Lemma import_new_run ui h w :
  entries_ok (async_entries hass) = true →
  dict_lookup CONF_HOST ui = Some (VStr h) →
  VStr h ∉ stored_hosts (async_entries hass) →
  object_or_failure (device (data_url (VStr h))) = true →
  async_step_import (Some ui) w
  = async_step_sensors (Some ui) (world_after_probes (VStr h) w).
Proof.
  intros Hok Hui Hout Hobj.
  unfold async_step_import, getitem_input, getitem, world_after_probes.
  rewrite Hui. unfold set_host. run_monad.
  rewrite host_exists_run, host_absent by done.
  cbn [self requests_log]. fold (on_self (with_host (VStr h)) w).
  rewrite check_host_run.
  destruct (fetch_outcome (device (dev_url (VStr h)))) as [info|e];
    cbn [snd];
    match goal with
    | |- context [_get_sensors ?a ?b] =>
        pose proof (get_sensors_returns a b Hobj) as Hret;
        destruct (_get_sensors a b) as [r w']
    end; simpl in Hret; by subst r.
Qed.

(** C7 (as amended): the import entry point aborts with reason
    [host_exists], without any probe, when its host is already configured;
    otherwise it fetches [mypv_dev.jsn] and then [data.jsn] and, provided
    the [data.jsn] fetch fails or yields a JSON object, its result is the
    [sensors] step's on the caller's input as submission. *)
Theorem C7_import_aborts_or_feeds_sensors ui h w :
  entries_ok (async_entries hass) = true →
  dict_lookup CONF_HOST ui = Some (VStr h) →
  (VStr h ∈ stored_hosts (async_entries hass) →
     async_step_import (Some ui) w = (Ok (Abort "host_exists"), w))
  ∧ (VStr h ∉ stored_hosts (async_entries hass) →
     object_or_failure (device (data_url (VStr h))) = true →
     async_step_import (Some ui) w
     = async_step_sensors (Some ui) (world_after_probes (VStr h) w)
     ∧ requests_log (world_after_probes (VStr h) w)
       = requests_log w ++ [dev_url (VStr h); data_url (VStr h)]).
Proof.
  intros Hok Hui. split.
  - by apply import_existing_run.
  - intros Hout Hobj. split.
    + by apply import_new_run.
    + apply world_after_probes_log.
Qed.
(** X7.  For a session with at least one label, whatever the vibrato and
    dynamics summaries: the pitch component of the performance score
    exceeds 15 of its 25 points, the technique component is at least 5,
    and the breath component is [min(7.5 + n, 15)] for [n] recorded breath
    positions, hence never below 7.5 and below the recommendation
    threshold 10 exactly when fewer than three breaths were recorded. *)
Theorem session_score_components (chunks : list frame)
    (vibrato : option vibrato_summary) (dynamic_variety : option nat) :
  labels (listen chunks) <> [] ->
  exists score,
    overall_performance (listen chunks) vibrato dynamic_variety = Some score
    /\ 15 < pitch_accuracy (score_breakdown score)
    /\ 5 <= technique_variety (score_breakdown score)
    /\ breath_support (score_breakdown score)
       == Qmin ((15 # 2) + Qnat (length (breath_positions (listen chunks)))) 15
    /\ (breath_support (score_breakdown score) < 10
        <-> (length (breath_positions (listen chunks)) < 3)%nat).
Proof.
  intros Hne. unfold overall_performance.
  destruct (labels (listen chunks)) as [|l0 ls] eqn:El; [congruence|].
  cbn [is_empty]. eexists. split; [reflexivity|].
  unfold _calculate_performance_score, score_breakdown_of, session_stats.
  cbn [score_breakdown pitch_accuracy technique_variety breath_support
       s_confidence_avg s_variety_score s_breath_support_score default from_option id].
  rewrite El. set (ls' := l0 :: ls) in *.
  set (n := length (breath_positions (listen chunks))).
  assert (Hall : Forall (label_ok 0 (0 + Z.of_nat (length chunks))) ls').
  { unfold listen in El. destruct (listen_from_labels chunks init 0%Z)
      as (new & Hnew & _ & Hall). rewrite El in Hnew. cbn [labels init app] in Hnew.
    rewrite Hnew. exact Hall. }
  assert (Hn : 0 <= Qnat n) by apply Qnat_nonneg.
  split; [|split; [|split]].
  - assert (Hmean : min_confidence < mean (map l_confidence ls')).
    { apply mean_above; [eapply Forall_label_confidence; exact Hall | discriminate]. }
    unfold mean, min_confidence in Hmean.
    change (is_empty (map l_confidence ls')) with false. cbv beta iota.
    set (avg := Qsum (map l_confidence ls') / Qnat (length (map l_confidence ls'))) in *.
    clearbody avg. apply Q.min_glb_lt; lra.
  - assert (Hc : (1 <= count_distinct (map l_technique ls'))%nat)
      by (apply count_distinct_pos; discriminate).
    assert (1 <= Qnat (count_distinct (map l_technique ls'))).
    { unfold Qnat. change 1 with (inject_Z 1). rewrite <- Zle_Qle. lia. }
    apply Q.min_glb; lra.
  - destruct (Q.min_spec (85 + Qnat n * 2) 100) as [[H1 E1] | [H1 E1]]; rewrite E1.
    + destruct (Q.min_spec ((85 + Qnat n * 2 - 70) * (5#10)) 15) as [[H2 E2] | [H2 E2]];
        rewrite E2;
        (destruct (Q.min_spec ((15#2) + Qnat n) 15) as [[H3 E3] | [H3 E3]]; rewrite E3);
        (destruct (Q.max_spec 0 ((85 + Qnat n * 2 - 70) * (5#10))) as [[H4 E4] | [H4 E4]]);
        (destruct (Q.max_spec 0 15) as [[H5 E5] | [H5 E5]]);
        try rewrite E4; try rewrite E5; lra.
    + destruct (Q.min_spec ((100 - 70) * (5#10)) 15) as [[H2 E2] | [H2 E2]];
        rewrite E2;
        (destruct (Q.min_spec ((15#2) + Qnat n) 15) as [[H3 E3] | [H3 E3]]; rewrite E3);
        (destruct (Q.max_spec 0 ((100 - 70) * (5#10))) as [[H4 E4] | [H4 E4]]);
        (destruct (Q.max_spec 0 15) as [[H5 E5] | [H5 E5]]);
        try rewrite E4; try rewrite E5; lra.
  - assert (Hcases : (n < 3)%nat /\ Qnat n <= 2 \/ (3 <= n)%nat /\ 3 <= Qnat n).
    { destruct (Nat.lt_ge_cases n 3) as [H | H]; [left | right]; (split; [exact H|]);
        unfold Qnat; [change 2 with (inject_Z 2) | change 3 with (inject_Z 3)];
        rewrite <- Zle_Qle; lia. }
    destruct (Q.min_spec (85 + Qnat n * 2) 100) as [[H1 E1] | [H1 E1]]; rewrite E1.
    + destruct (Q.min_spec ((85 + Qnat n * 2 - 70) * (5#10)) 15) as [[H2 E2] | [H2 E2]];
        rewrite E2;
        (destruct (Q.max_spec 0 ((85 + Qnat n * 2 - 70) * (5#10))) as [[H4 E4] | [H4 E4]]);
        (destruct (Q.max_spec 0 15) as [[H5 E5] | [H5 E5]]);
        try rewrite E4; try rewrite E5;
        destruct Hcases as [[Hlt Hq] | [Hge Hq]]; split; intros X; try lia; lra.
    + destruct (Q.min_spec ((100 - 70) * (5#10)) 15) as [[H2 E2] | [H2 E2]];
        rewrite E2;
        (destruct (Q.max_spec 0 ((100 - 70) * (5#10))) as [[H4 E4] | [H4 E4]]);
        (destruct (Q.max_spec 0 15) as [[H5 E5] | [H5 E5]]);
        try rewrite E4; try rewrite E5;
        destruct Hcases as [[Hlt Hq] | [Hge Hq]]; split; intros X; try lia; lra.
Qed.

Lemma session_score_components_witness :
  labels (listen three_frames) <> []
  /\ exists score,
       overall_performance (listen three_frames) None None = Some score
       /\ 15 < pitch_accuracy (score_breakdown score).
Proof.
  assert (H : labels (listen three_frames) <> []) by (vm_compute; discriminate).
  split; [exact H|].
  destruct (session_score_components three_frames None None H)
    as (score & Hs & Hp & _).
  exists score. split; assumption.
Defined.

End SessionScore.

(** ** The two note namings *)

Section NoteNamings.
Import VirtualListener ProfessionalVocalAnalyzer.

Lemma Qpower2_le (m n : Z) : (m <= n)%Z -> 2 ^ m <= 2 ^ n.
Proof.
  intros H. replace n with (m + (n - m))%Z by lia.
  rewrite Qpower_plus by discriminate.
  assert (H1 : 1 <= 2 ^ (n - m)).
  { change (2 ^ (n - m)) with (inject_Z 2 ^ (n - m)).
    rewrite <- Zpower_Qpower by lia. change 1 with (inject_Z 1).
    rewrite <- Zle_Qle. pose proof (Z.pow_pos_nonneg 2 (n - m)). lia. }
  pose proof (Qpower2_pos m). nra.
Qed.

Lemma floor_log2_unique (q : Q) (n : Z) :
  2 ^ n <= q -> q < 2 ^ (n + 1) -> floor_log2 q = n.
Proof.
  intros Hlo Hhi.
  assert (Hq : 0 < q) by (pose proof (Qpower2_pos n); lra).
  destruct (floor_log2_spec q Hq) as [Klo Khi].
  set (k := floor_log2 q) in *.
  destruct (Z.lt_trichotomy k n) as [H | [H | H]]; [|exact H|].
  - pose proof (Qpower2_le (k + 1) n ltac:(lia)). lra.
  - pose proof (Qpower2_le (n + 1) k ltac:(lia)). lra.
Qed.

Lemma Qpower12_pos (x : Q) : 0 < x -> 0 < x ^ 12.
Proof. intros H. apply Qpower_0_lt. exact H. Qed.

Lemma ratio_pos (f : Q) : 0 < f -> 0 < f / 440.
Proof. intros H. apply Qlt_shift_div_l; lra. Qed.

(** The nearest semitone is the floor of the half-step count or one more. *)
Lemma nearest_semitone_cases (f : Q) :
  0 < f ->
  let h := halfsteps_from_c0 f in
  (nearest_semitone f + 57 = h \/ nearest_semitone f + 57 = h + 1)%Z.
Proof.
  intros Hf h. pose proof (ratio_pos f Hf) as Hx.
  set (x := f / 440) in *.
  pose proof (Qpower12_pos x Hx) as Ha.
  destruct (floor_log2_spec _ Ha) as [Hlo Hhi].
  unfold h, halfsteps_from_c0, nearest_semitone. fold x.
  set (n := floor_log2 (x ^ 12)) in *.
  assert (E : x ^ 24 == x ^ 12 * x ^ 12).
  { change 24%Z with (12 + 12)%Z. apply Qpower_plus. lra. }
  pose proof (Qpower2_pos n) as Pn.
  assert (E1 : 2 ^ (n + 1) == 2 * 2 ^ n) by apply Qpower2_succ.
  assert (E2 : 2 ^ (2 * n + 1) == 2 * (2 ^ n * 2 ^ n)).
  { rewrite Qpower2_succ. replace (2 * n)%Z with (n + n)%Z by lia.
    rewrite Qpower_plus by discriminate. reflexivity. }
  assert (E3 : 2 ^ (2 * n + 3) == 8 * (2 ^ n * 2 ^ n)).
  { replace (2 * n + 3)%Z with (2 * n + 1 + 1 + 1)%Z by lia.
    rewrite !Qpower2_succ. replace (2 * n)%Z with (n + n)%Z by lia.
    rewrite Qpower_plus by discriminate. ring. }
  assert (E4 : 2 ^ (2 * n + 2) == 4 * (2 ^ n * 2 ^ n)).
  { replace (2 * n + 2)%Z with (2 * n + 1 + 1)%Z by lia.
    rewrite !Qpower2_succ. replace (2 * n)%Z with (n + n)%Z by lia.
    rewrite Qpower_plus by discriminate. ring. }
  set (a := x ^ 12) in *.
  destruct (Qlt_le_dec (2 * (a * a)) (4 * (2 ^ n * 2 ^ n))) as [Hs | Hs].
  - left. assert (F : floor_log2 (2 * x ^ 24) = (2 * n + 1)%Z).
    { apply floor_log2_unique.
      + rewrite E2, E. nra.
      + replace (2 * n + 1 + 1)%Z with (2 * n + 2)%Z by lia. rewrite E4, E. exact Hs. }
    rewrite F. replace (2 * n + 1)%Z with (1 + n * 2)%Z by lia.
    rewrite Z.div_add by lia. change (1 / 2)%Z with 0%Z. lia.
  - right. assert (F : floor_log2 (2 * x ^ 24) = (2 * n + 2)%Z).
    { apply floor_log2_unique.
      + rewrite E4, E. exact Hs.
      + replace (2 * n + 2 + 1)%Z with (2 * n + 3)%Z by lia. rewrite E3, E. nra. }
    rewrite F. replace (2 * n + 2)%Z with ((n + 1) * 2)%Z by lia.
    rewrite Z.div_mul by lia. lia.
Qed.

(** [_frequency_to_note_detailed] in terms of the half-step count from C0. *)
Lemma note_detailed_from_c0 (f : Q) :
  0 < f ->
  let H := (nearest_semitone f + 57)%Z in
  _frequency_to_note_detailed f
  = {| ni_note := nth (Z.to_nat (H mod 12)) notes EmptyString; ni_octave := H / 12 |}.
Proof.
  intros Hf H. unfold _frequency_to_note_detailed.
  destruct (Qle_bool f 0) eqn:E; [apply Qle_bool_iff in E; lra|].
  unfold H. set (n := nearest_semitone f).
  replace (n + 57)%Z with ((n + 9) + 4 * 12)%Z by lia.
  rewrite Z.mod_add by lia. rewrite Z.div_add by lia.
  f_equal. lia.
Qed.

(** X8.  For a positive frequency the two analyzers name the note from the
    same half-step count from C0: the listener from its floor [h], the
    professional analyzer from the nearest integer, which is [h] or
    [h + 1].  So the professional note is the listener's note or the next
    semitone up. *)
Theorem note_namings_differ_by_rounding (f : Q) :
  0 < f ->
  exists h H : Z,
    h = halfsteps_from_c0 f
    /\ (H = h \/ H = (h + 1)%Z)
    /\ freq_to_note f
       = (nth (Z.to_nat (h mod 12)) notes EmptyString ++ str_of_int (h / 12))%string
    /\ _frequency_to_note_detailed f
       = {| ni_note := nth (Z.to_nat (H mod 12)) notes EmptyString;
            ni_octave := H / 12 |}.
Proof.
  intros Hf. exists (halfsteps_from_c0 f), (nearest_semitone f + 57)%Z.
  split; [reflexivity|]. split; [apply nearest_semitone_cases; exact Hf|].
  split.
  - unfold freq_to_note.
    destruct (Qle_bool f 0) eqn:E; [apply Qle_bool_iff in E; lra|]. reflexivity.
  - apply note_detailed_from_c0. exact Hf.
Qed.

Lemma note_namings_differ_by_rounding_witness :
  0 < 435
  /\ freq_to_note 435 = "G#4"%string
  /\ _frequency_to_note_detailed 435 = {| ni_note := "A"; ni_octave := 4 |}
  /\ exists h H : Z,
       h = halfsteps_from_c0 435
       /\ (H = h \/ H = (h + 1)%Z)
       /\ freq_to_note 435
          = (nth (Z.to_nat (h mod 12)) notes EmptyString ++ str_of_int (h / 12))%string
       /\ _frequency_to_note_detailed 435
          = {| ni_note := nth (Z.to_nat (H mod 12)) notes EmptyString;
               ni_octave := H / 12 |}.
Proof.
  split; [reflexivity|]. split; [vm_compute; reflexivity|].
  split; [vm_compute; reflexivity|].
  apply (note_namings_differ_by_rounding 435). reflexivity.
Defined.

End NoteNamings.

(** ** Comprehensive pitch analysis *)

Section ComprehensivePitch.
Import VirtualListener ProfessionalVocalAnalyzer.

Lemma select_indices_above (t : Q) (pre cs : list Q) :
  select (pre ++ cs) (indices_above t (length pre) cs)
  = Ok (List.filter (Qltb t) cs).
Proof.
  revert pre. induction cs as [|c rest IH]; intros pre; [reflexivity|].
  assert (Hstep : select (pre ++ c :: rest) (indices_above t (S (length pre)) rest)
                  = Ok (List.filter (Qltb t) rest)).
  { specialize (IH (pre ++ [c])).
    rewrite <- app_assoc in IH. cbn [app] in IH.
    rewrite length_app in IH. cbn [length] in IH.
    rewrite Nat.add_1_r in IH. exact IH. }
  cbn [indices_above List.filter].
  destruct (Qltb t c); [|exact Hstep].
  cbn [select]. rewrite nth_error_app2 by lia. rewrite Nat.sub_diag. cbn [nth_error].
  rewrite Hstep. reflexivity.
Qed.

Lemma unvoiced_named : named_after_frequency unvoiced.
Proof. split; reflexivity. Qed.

****************

== TASK STATEMENT ==
Stop after the line containing "rewrite Hui. unfold set_host. run_monad.": print exactly the lines from the start of the entries above up to it, that line included.

== PROBLEM SOLUTION ==
Lemma import_new_run ui h w :
  entries_ok (async_entries hass) = true →
  dict_lookup CONF_HOST ui = Some (VStr h) →
  VStr h ∉ stored_hosts (async_entries hass) →
  object_or_failure (device (data_url (VStr h))) = true →
  async_step_import (Some ui) w
  = async_step_sensors (Some ui) (world_after_probes (VStr h) w).
Proof.
  intros Hok Hui Hout Hobj.
  unfold async_step_import, getitem_input, getitem, world_after_probes.
  rewrite Hui. unfold set_host. run_monad.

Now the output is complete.